▶ **Action item**
Retype every record below exactly as it appears.

(Collected data entries)
Definition register_identity : Methods :=
  [("identity.create", identity_create); ("identity.unlock", identity_unlock); ("identity.lock", identity_lock);
   ("identity.auto_unlock", identity_auto_unlock); ("identity.has_session", identity_has_session);
   ("identity.has_keystore", identity_has_keystore); ("identity.get_active", identity_get_active);
   ("identity.list_pseudonyms", identity_list_pseudonyms); ("identity.switch_pseudonym", identity_switch_pseudonym);
   ("identity.backup_mnemonic", identity_backup_mnemonic); ("identity.export_mnemonic", identity_export_mnemonic);
   ("identity.export_qr", identity_export_qr); ("identity.invite_qr", identity_invite_qr);
   ("identity.export_backup", identity_export_backup); ("identity.import_mnemonic", identity_import_mnemonic);
   ("identity.import_backup", identity_import_backup); ("identity.import_qr", identity_import_qr);
   ("identity.register_device", identity_register_device); ("identity.list_devices", identity_list_devices);
   ("identity.revoke_device", identity_revoke_device)].
Definition register_handles : Methods :=
  [("identity.register_handle", identity_register_handle); ("identity.lookup_handle", identity_lookup_handle);
   ("identity.renew_handle", identity_renew_handle); ("identity.release_handle", identity_release_handle);
   ("identity.my_handle", identity_my_handle); ("identity.check_handle_status", identity_check_handle_status);
   ("identity.check_handle_available", identity_check_handle_available)].
Definition register_posts : Methods :=
  [("posts.create", posts_create); ("posts.get", posts_get); ("posts.delete", posts_delete);
   ("posts.list_by_author", posts_list_by_author); ("posts.replies", posts_replies); ("posts.reply", posts_reply)].
Definition register_media : Methods :=
  [("media.get_metadata", media_get_metadata); ("media.get_chunk", media_get_chunk);
   ("media.get_thumbnail", media_get_thumbnail); ("media.list_for_post", media_list_for_post)].
Definition register_feed : Methods :=
  [("feed.connections", feed_connections); ("feed.discover", feed_discover); ("feed.topic", feed_topic);
   ("feed.search_tags", feed_search_tags); ("feed.profile", feed_profile); ("feed.own", feed_own)].
Definition register_social : Methods :=
  [("social.connect", social_connect); ("social.accept", social_accept); ("social.reject", social_reject);
   ("social.disconnect", social_disconnect); ("social.cancel_request", social_cancel_request);
   ("social.resend_request", social_resend_request); ("social.list_connections", social_list_connections);
   ("social.follow", social_follow); ("social.unfollow", social_unfollow); ("social.react", social_react);
   ("social.get_reactions", social_get_reactions)].
Definition register_messages : Methods :=
  [("messages.send", messages_send); ("messages.list_conversations", messages_list_conversations);
   ("messages.get_thread", messages_get_thread); ("messages.mark_read", messages_mark_read)].
Definition register_profiles : Methods :=
  [("profiles.get", profiles_get); ("profiles.update", profiles_update); ("profiles.get_mine", profiles_get_mine);
   ("profiles.update_avatar", profiles_update_avatar)].
Definition register_moderation : Methods :=
  [("moderation.report", moderation_report); ("moderation.block", moderation_block); ("moderation.unblock", moderation_unblock);
   ("moderation.mute", moderation_mute); ("moderation.unmute", moderation_unmute)].
Definition register_topics : Methods :=
  [("topics.create", topics_create); ("topics.join", topics_join); ("topics.leave", topics_leave); ("topics.list", topics_list);
   ("topics.feed", topics_feed); ("topics.post", topics_post)].
Definition register_groups : Methods :=
  [("groups.create", groups_create); ("groups.register_handle", groups_register_handle); ("groups.join", groups_join);
   ("groups.invite", groups_invite); ("groups.leave", groups_leave); ("groups.set_role", groups_set_role);
   ("groups.kick", groups_kick); ("groups.ban", groups_ban); ("groups.post", groups_post); ("groups.feed", groups_feed);
   ("groups.list", groups_list); ("groups.search", groups_search); ("groups.info", groups_info); ("groups.delete", groups_delete);
   ("groups.transfer_ownership", groups_transfer_ownership); ("groups.delete_post", groups_delete_post)].
Definition register_group_chats : Methods :=
  [("group_chats.create_private", group_chats_create_private); ("group_chats.create_linked", group_chats_create_linked);
   ("group_chats.add_member", group_chats_add_member); ("group_chats.leave", group_chats_leave);
   ("group_chats.send", group_chats_send); ("group_chats.messages", group_chats_messages); ("group_chats.list", group_chats_list)].
Definition register_mentions : Methods := [("mentions.list", mentions_list)].
Definition register_notifications : Methods :=
  [("notifications.list", notifications_list); ("notifications.count", notifications_count);
   ("notifications.mark_read", notifications_mark_read); ("notifications.mark_all_read", notifications_mark_all_read)].
Definition register_discover : Methods := [("discover.search", discover_search)].
Definition register_dht : Methods :=
  [("dht.put", dht_put); ("dht.get", dht_get); ("dht.lookup_handle", dht_lookup_handle);
   ("dht.lookup_prekey", dht_lookup_prekey); ("dht.lookup_profile", dht_lookup_profile); ("dht.status", dht_status)].
Definition register_network_dynamic : Methods :=
  [("network.info", network_info); ("network.status", network_status); ("network.connect", network_connect);
   ("network.peers", network_peers); ("network.disconnect", network_disconnect)].
Definition register_meta (names : list str) (debug_log : option (S → list DebugLog.LogEntry)) : Methods :=
  [("meta.capabilities", meta_capabilities names); ("meta.status", meta_status);
   ("meta.set_transport_tier", meta_set_transport_tier); ("meta.debug_log", meta_debug_log debug_log)].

▶ **Response to the exercise**
Definition register_identity : Methods :=
  [("identity.create", identity_create); ("identity.unlock", identity_unlock); ("identity.lock", identity_lock);
   ("identity.auto_unlock", identity_auto_unlock); ("identity.has_session", identity_has_session);
   ("identity.has_keystore", identity_has_keystore); ("identity.get_active", identity_get_active);
   ("identity.list_pseudonyms", identity_list_pseudonyms); ("identity.switch_pseudonym", identity_switch_pseudonym);
   ("identity.backup_mnemonic", identity_backup_mnemonic); ("identity.export_mnemonic", identity_export_mnemonic);
   ("identity.export_qr", identity_export_qr); ("identity.invite_qr", identity_invite_qr);
   ("identity.export_backup", identity_export_backup); ("identity.import_mnemonic", identity_import_mnemonic);
   ("identity.import_backup", identity_import_backup); ("identity.import_qr", identity_import_qr);
   ("identity.register_device", identity_register_device); ("identity.list_devices", identity_list_devices);
   ("identity.revoke_device", identity_revoke_device)].
Definition register_handles : Methods :=
  [("identity.register_handle", identity_register_handle); ("identity.lookup_handle", identity_lookup_handle);
   ("identity.renew_handle", identity_renew_handle); ("identity.release_handle", identity_release_handle);
   ("identity.my_handle", identity_my_handle); ("identity.check_handle_status", identity_check_handle_status);
   ("identity.check_handle_available", identity_check_handle_available)].
Definition register_posts : Methods :=
  [("posts.create", posts_create); ("posts.get", posts_get); ("posts.delete", posts_delete);
   ("posts.list_by_author", posts_list_by_author); ("posts.replies", posts_replies); ("posts.reply", posts_reply)].
Definition register_media : Methods :=
  [("media.get_metadata", media_get_metadata); ("media.get_chunk", media_get_chunk);
   ("media.get_thumbnail", media_get_thumbnail); ("media.list_for_post", media_list_for_post)].
Definition register_feed : Methods :=
  [("feed.connections", feed_connections); ("feed.discover", feed_discover); ("feed.topic", feed_topic);
   ("feed.search_tags", feed_search_tags); ("feed.profile", feed_profile); ("feed.own", feed_own)].
Definition register_social : Methods :=
  [("social.connect", social_connect); ("social.accept", social_accept); ("social.reject", social_reject);
   ("social.disconnect", social_disconnect); ("social.cancel_request", social_cancel_request);
   ("social.resend_request", social_resend_request); ("social.list_connections", social_list_connections);
   ("social.follow", social_follow); ("social.unfollow", social_unfollow); ("social.react", social_react);
   ("social.get_reactions", social_get_reactions)].
Definition register_messages : Methods :=
  [("messages.send", messages_send); ("messages.list_conversations", messages_list_conversations);
   ("messages.get_thread", messages_get_thread); ("messages.mark_read", messages_mark_read)].
Definition register_profiles : Methods :=
  [("profiles.get", profiles_get); ("profiles.update", profiles_update); ("profiles.get_mine", profiles_get_mine);
   ("profiles.update_avatar", profiles_update_avatar)].
Definition register_moderation : Methods :=
  [("moderation.report", moderation_report); ("moderation.block", moderation_block); ("moderation.unblock", moderation_unblock);
   ("moderation.mute", moderation_mute); ("moderation.unmute", moderation_unmute)].
Definition register_topics : Methods :=
  [("topics.create", topics_create); ("topics.join", topics_join); ("topics.leave", topics_leave); ("topics.list", topics_list);
   ("topics.feed", topics_feed); ("topics.post", topics_post)].
Definition register_groups : Methods :=
  [("groups.create", groups_create); ("groups.register_handle", groups_register_handle); ("groups.join", groups_join);
   ("groups.invite", groups_invite); ("groups.leave", groups_leave); ("groups.set_role", groups_set_role);
   ("groups.kick", groups_kick); ("groups.ban", groups_ban); ("groups.post", groups_post); ("groups.feed", groups_feed);
   ("groups.list", groups_list); ("groups.search", groups_search); ("groups.info", groups_info); ("groups.delete", groups_delete);
   ("groups.transfer_ownership", groups_transfer_ownership); ("groups.delete_post", groups_delete_post)].
Definition register_group_chats : Methods :=
  [("group_chats.create_private", group_chats_create_private); ("group_chats.create_linked", group_chats_create_linked);
   ("group_chats.add_member", group_chats_add_member); ("group_chats.leave", group_chats_leave);
   ("group_chats.send", group_chats_send); ("group_chats.messages", group_chats_messages); ("group_chats.list", group_chats_list)].
Definition register_mentions : Methods := [("mentions.list", mentions_list)].
Definition register_notifications : Methods :=
  [("notifications.list", notifications_list); ("notifications.count", notifications_count);
   ("notifications.mark_read", notifications_mark_read); ("notifications.mark_all_read", notifications_mark_all_read)].
Definition register_discover : Methods := [("discover.search", discover_search)].
Definition register_dht : Methods :=
  [("dht.put", dht_put); ("dht.get", dht_get); ("dht.lookup_handle", dht_lookup_handle);
   ("dht.lookup_prekey", dht_lookup_prekey); ("dht.lookup_profile", dht_lookup_profile); ("dht.status", dht_status)].
Definition register_network_dynamic : Methods :=
  [("network.info", network_info); ("network.status", network_status); ("network.connect", network_connect);
   ("network.peers", network_peers); ("network.disconnect", network_disconnect)].
Definition register_meta (names : list str) (debug_log : option (S → list DebugLog.LogEntry)) : Methods :=
  [("meta.capabilities", meta_capabilities names); ("meta.status", meta_status);
   ("meta.set_transport_tier", meta_set_transport_tier); ("meta.debug_log", meta_debug_log debug_log)].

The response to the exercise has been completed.